Format of the Standards. The accreditation standards are divided into nine areas, so numbered. Each standard is divided into lettered sections--e.g., Standard 3.A, 3.B, 3.C. The boldfaced section represents the general intent of the standard. This is followed by numbered sections--e.g., Standard 3.A.1, 3.A.2, 3.A.3--which give further definition to the standard.

Related accreditation policies follow several of the standards. These policies are considered part of the standard and are intended to provide further definition to the standard.

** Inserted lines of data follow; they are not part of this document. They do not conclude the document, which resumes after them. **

(** The recursion on [n - 1] reaches [n == 0] after [n] calls when
    [0 <= n]; for [n < 0] it never does (and [fuel = 1] already shows it,
    unless [s < 2] and the loop body never runs). *)
Definition number_of_ways_to_score (k n s : Z) : option Z :=
  number_of_ways_to_score_at (S (Z.to_nat n)) k n s.

(** ** The arithmetic of the engine *)

Class NumOps (R : Type) : Type := {
  of_int : Z -> R;         (* an int used where a float is expected *)
  add : R -> R -> R;       (* x + y *)
  sub : R -> R -> R;       (* x - y *)
  mul : R -> R -> R;       (* x * y *)
  int_div : Z -> Z -> R;   (* a / b, true division of two ints, b <> 0 *)
  gt : R -> R -> bool      (* x > y *)
}.

(** True division of two ints; division by zero raises. *)
Definition truediv {R : Type} `{NumOps R} (a b : Z) : option R :=
  if b =? 0 then None else Some (int_div a b).

(** Exact rational arithmetic; every result is kept in lowest terms, so
    equal values are equal terms. *)
#[export] Instance QOps : NumOps Q := {
  of_int := inject_Z;
  add := fun x y => Qred (x + y)%Q;
  sub := fun x y => Qred (x - y)%Q;
  mul := fun x y => Qred (x * y)%Q;
  int_div := fun a b => Qred (inject_Z a / inject_Z b)%Q;
  gt := fun x y => match (y ?= x)%Q with Lt => true | _ => false end
}.

(** IEEE-754 binary64 with round-to-nearest-even, the arithmetic of
    CPython's [float]. *)
Module F64.

Definition prec : Z := 53.
Definition emax : Z := 1024.

(** The float nearest to an integer (exact below 2^53). *)
Definition of_Z (z : Z) : spec_float := binary_normalize prec emax z 0 false.

(** An integer as an unrounded mantissa with exponent 0. *)
Definition raw (z : Z) : spec_float :=
  match z with
  | Z0 => S754_zero false
  | Zpos p => S754_finite false p 0
  | Zneg p => S754_finite true p 0
  end.

(** [a / b] on ints: the quotient rounded once. *)
Definition div_Z (a b : Z) : spec_float := SFdiv prec emax (raw a) (raw b).

Definition gtb (x y : spec_float) : bool := SFltb y x.

End F64.

#[export] Instance F64Ops : NumOps spec_float := {
  of_int := F64.of_Z;
  add := SFadd F64.prec F64.emax;
  sub := SFsub F64.prec F64.emax;
  mul := SFmul F64.prec F64.emax;
  int_div := F64.div_Z;
  gt := F64.gtb
}.

(** ** The engine *)

Section Engine.

Context {R : Type} {ops : NumOps R}.

(** [probability_of_scoring(k, n, s)]; [pow] is on ints ([0 <= n]). *)
Definition probability_of_scoring (k n s : Z) : option R :=
  if k =? 1 then
    q <- truediv ((s - 1) ^ n) (s ^ n) ;;
    Some (sub (of_int 1) q)
  else
    ways <- number_of_ways_to_score k n s ;;
    truediv ways (s ^ n).

(** The three mutually recursive functions, with the depth of the chain
    of calls bounded by [fuel].  ([best_num_dice_to_roll] first raises the
    interpreter's recursion limit to [MAX_RECURSION_DEPTH]; the bound on the
    depth proved below, 601 calls, is well within it.) *)
Fixpoint best_num_dice_to_roll_at (fuel : nat) (score opponent_score : Z)
    {struct fuel} : option Z :=
  match fuel with
  | O => None
  | S fuel' =>
      r <- for_upto 0 MAX_DICE_ROLLS
             (fun num_of_dice (best : R * Z) =>
                let (best_probability, best_num_of_dice) := best in
                curr_probability <-
                  probability_of_winning_by_rolling_n_at fuel'
                    score opponent_score num_of_dice ;;
                if gt curr_probability best_probability
                then Some (curr_probability, num_of_dice)
                else Some (best_probability, best_num_of_dice))
             (of_int 0, 1) ;;
      Some (snd r)
  end

with probability_of_winning_by_rolling_n_at (fuel : nat)
    (score opponent_score n : Z) {struct fuel} : option R :=
  match fuel with
  | O => None
  | S fuel' =>
      let free_bacon_score :=
        Z.max (opponent_score mod 10) (opponent_score / 10) + 1 in
      let sides := if (score + opponent_score) mod 7 =? 0 then 4 else 6 in
      if n =? 0 then
        probability_of_winning_with_turn_end_scores_at fuel'
          (score + free_bacon_score) opponent_score
      else
        for_upto 1 (sides * n)
          (fun possible_score win_probability =>
             p <- probability_of_scoring possible_score n sides ;;
             v <- probability_of_winning_with_turn_end_scores_at fuel'
                    (score + possible_score) opponent_score ;;
             Some (add win_probability (mul p v)))
          (of_int 0)
  end

with probability_of_winning_with_turn_end_scores_at (fuel : nat)
    (score opponent_score : Z) {struct fuel} : option R :=
  match fuel with
  | O => None
  | S fuel' =>
      let (score, opponent_score) :=
        if (score * 2 =? opponent_score) || (opponent_score * 2 =? score)
        then (opponent_score, score)
        else (score, opponent_score) in
      if score >=? GOAL_SCORE then Some (of_int 1)
      else if opponent_score >=? GOAL_SCORE then Some (of_int 0)
      else
        opponent_num_rolls <-
          best_num_dice_to_roll_at fuel' opponent_score score ;;
        probability_of_opponent_winning <-
          probability_of_winning_by_rolling_n_at fuel'
            opponent_score score opponent_num_rolls ;;
        Some (sub (of_int 1) probability_of_opponent_winning)
  end.

(** The number of turns that can still be played from a state: every turn
    adds at least one point to the sum of the scores, and a sum of 199
    forces one score to 100. *)
Definition turns_left (score opponent_score : Z) : nat :=
  Z.to_nat (199 - (score + opponent_score)).

Definition best_num_dice_to_roll (score opponent_score : Z) : option Z :=
  best_num_dice_to_roll_at
    (3 * turns_left score opponent_score + 3) score opponent_score.

Definition probability_of_winning_by_rolling_n
    (score opponent_score n : Z) : option R :=
  probability_of_winning_by_rolling_n_at
    (3 * turns_left score opponent_score + 2) score opponent_score n.

Definition probability_of_winning_with_turn_end_scores
    (score opponent_score : Z) : option R :=
  probability_of_winning_with_turn_end_scores_at
    (3 * turns_left score opponent_score + 4) score opponent_score.

Definition final_strategy (score opponent_score : Z) : option Z :=
  best_num_dice_to_roll score opponent_score.

End Engine.

Arguments best_num_dice_to_roll_at : simpl never.
Arguments probability_of_winning_by_rolling_n_at : simpl never.
Arguments probability_of_winning_with_turn_end_scores_at : simpl never.
Arguments number_of_ways_to_score_at : simpl never.

(** * Properties *)

(** ** Loops *)

Section Loops.

Context {A : Type}.

Lemma while_upto_ext (cnt : nat) :
  forall (lo : Z) (body1 body2 : Z -> A -> option A) (acc : A),
    (forall i a, lo <= i < lo + Z.of_nat cnt -> body1 i a = body2 i a) ->
    while_upto cnt lo body1 acc = while_upto cnt lo body2 acc.
Proof.
  induction cnt as [|cnt IH]; intros lo body1 body2 acc Hext; simpl.
  - reflexivity.
  - rewrite (Hext lo acc) by lia.
    destruct (body2 lo acc) as [acc'|]; [|reflexivity].
    apply IH. intros i a Hi. apply Hext. lia.
Qed.

Lemma while_upto_mono (cnt : nat) :
  forall (lo : Z) (body1 body2 : Z -> A -> option A) (acc r : A),
    (forall i a b, lo <= i < lo + Z.of_nat cnt ->
                   body1 i a = Some b -> body2 i a = Some b) ->
    while_upto cnt lo body1 acc = Some r ->
    while_upto cnt lo body2 acc = Some r.
Proof.
  induction cnt as [|cnt IH]; intros lo body1 body2 acc r Hmono; simpl.
  - trivial.
  - destruct (body1 lo acc) as [acc'|] eqn:E; [|discriminate].
    rewrite (Hmono lo acc acc') by (lia || assumption).
    apply IH. intros i a b Hi. apply Hmono. lia.
Qed.

Lemma while_upto_total (cnt : nat) :
  forall (lo : Z) (body : Z -> A -> option A) (acc : A),
    (forall i a, lo <= i < lo + Z.of_nat cnt -> exists b, body i a = Some b) ->
    exists r, while_upto cnt lo body acc = Some r.
Proof.
  induction cnt as [|cnt IH]; intros lo body acc Htot; simpl.
  - eauto.
  - destruct (Htot lo acc) as [acc' E]; [lia|]. rewrite E.
    apply IH. intros i a Hi. apply Htot. lia.
Qed.

(** A loop invariant [I i acc], "before the iteration at index [i]". *)
Lemma while_upto_inv (I : Z -> A -> Prop) (cnt : nat) :
  forall (lo : Z) (body : Z -> A -> option A) (acc r : A),
    (forall i a b, lo <= i < lo + Z.of_nat cnt ->
                   I i a -> body i a = Some b -> I (i + 1) b) ->
    I lo acc ->
    while_upto cnt lo body acc = Some r ->
    I (lo + Z.of_nat cnt) r.
Proof.
  induction cnt as [|cnt IH]; intros lo body acc r Hstep Hinit; simpl.
  - intros [= <-]. now rewrite Z.add_0_r.
  - destruct (body lo acc) as [acc'|] eqn:E; [|discriminate].
    intros Hrun.
    replace (lo + Z.pos (Pos.of_succ_nat cnt)) with (lo + 1 + Z.of_nat cnt) by lia.
    apply (IH (lo + 1) body acc' r); trivial.
    + intros i a b Hi. apply Hstep. lia.
    + apply (Hstep lo acc acc'); trivial. lia.
Qed.

End Loops.

(** ** The combinatorics engine, as a function of the number of dice left *)

(** The sum of [f] over the [cnt] integers from [lo] on. *)
Fixpoint Zsum (cnt : nat) (lo : Z) (f : Z -> Z) : Z :=
  match cnt with
  | O => 0
  | S cnt' => f lo + Zsum cnt' (lo + 1) f
  end.

(** The recursion of [number_of_ways_to_score] on the number [m] of dice. *)
Fixpoint ways (m : nat) (k s : Z) : Z :=
  match m with
  | O => if k =? 0 then 1 else 0
  | S m' => Zsum (Z.to_nat (s - 1)) 2 (fun dice => ways m' (k - dice) s)
  end.

Lemma while_upto_Zsum (f : Z -> Z) (cnt : nat) :
  forall lo acc,
    while_upto cnt lo (fun i a => Some (a + f i)) acc = Some (acc + Zsum cnt lo f).
Proof.
  induction cnt as [|cnt IH]; intros lo acc; simpl.
  - now rewrite Z.add_0_r.
  - rewrite IH. f_equal. lia.
Qed.

Lemma number_of_ways_to_score_at_S (fuel : nat) (k n s : Z) :
  number_of_ways_to_score_at (S fuel) k n s =
  if n =? 0 then
    if k =? 0 then Some 1 else Some 0
  else
    for_upto 2 s
      (fun dice ways =>
         w <- number_of_ways_to_score_at fuel (k - dice) (n - 1) s ;;
         Some (ways + w))
      0.
Proof. reflexivity. Qed.

(** With fuel for [n] calls and the base case, the recursion returns. *)
Lemma number_of_ways_to_score_at_ways (fuel : nat) :
  forall k n s,
    0 <= n -> (Z.to_nat n < fuel)%nat ->
    number_of_ways_to_score_at fuel k n s = Some (ways (Z.to_nat n) k s).
Proof.
  induction fuel as [|fuel IH]; intros k n s Hn Hfuel; [lia|].
  rewrite number_of_ways_to_score_at_S.
  destruct (Z.eqb_spec n 0) as [->|Hn0].
  - simpl. now destruct (k =? 0).
  - replace (Z.to_nat n) with (S (Z.to_nat (n - 1))) by lia.
    simpl ways. unfold for_upto.
    replace (s - 2 + 1) with (s - 1) by lia.
    rewrite (while_upto_ext _ _ _
               (fun i a => Some (a + ways (Z.to_nat (n - 1)) (k - i) s))).
    + now rewrite while_upto_Zsum.
    + intros i a _. rewrite IH by lia. reflexivity.
Qed.

Lemma number_of_ways_to_score_ways (k n s : Z) :
  0 <= n -> number_of_ways_to_score k n s = Some (ways (Z.to_nat n) k s).
Proof.
  intros Hn. unfold number_of_ways_to_score.
  apply number_of_ways_to_score_at_ways; lia.
Qed.

(** More fuel changes no result. *)
Lemma number_of_ways_to_score_at_mono (fuel : nat) :
  forall k n s w,
    number_of_ways_to_score_at fuel k n s = Some w ->
    number_of_ways_to_score_at (S fuel) k n s = Some w.
Proof.
  induction fuel as [|fuel IH]; intros k n s w; [discriminate|].
  rewrite (number_of_ways_to_score_at_S (S fuel)), (number_of_ways_to_score_at_S fuel).
  destruct (n =? 0); [trivial|].
  unfold for_upto. apply while_upto_mono.
  intros i a b _.
  destruct (number_of_ways_to_score_at fuel (k - i) (n - 1) s) as [w'|] eqn:E;
    [|discriminate].
  now rewrite (IH _ _ _ _ E).
Qed.

(** ** The mutual recursion: unfolding, fuel and termination *)

Section EngineFacts.

Context {R : Type} {ops : NumOps R}.

(** The Swine Swap of the two scores at the end of a turn. *)
Definition swine_swap (score opponent_score : Z) : Z * Z :=
  if (score * 2 =? opponent_score) || (opponent_score * 2 =? score)
  then (opponent_score, score)
  else (score, opponent_score).

Definition free_bacon (opponent_score : Z) : Z :=
  Z.max (opponent_score mod 10) (opponent_score / 10) + 1.

Definition hog_wild_sides (score opponent_score : Z) : Z :=
  if (score + opponent_score) mod 7 =? 0 then 4 else 6.

(** One step of the scan of [best_num_dice_to_roll], given the win
    probability [p] of the current roll count. *)
Definition scan_step (p : Z -> option R) (num_of_dice : Z) (best : R * Z)
    : option (R * Z) :=
  let (best_probability, best_num_of_dice) := best in
  curr_probability <- p num_of_dice ;;
  if gt curr_probability best_probability
  then Some (curr_probability, num_of_dice)
  else Some (best_probability, best_num_of_dice).

(** One step of the sum of [probability_of_winning_by_rolling_n], given
    the value [v] of a turn-end state. *)
Definition sum_step (v : Z -> Z -> option R) (score opponent_score n sides : Z)
    (possible_score : Z) (win_probability : R) : option R :=
  p <- probability_of_scoring possible_score n sides ;;
  v <- v (score + possible_score) opponent_score ;;
  Some (add win_probability (mul p v)).

Lemma best_at_S (fuel : nat) (score opponent_score : Z) :
  best_num_dice_to_roll_at (S fuel) score opponent_score =
  (r <- for_upto 0 MAX_DICE_ROLLS
          (scan_step (probability_of_winning_by_rolling_n_at fuel
                        score opponent_score))
          (of_int 0, 1) ;;
   Some (snd r)).
Proof. reflexivity. Qed.

Lemma rolling_at_S (fuel : nat) (score opponent_score n : Z) :
  probability_of_winning_by_rolling_n_at (S fuel) score opponent_score n =
  if n =? 0 then
    probability_of_winning_with_turn_end_scores_at fuel
      (score + free_bacon opponent_score) opponent_score
  else
    for_upto 1 (hog_wild_sides score opponent_score * n)
      (sum_step (probability_of_winning_with_turn_end_scores_at fuel)
         score opponent_score n (hog_wild_sides score opponent_score))
      (of_int 0).
Proof. reflexivity. Qed.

Following each standard and the related policies is a section which identifies supporting documentation for the standard. The purpose of the supporting documentation is to provide evidence of the manner in which each standard and its elements are met. The evidence is to provide greater meaning to the narrative and analysis of the self-study. The Commission has identified three kinds of documentation for use in the self-study as follows:

Required: documents or information to be included in the body of the self-study, provided in the appendices, or mailed with the self-study to the members of the evaluation committee and to the office of the Commission on Colleges;

Required Exhibits: documents or information to be summarized in the self-study, provided in the appendices, or made available in the room on campus provided for the evaluation committee;

Suggested: documents or information recommended to the institution for consideration in preparing the self-study. They should be made available in the room on campus provided for the evaluation committee as available and appropriate.

Self-Study, Supporting Documentation, and Accreditation Policies. In preparing the self-study, the institution is expected to demonstrate that it meets each standard, each element of the standard, and any applicable policy. The self-study document should be succinct, thoughtful, and analytical including an appraisal of the institution's strengths, weaknesses, and achievements relative to each standard.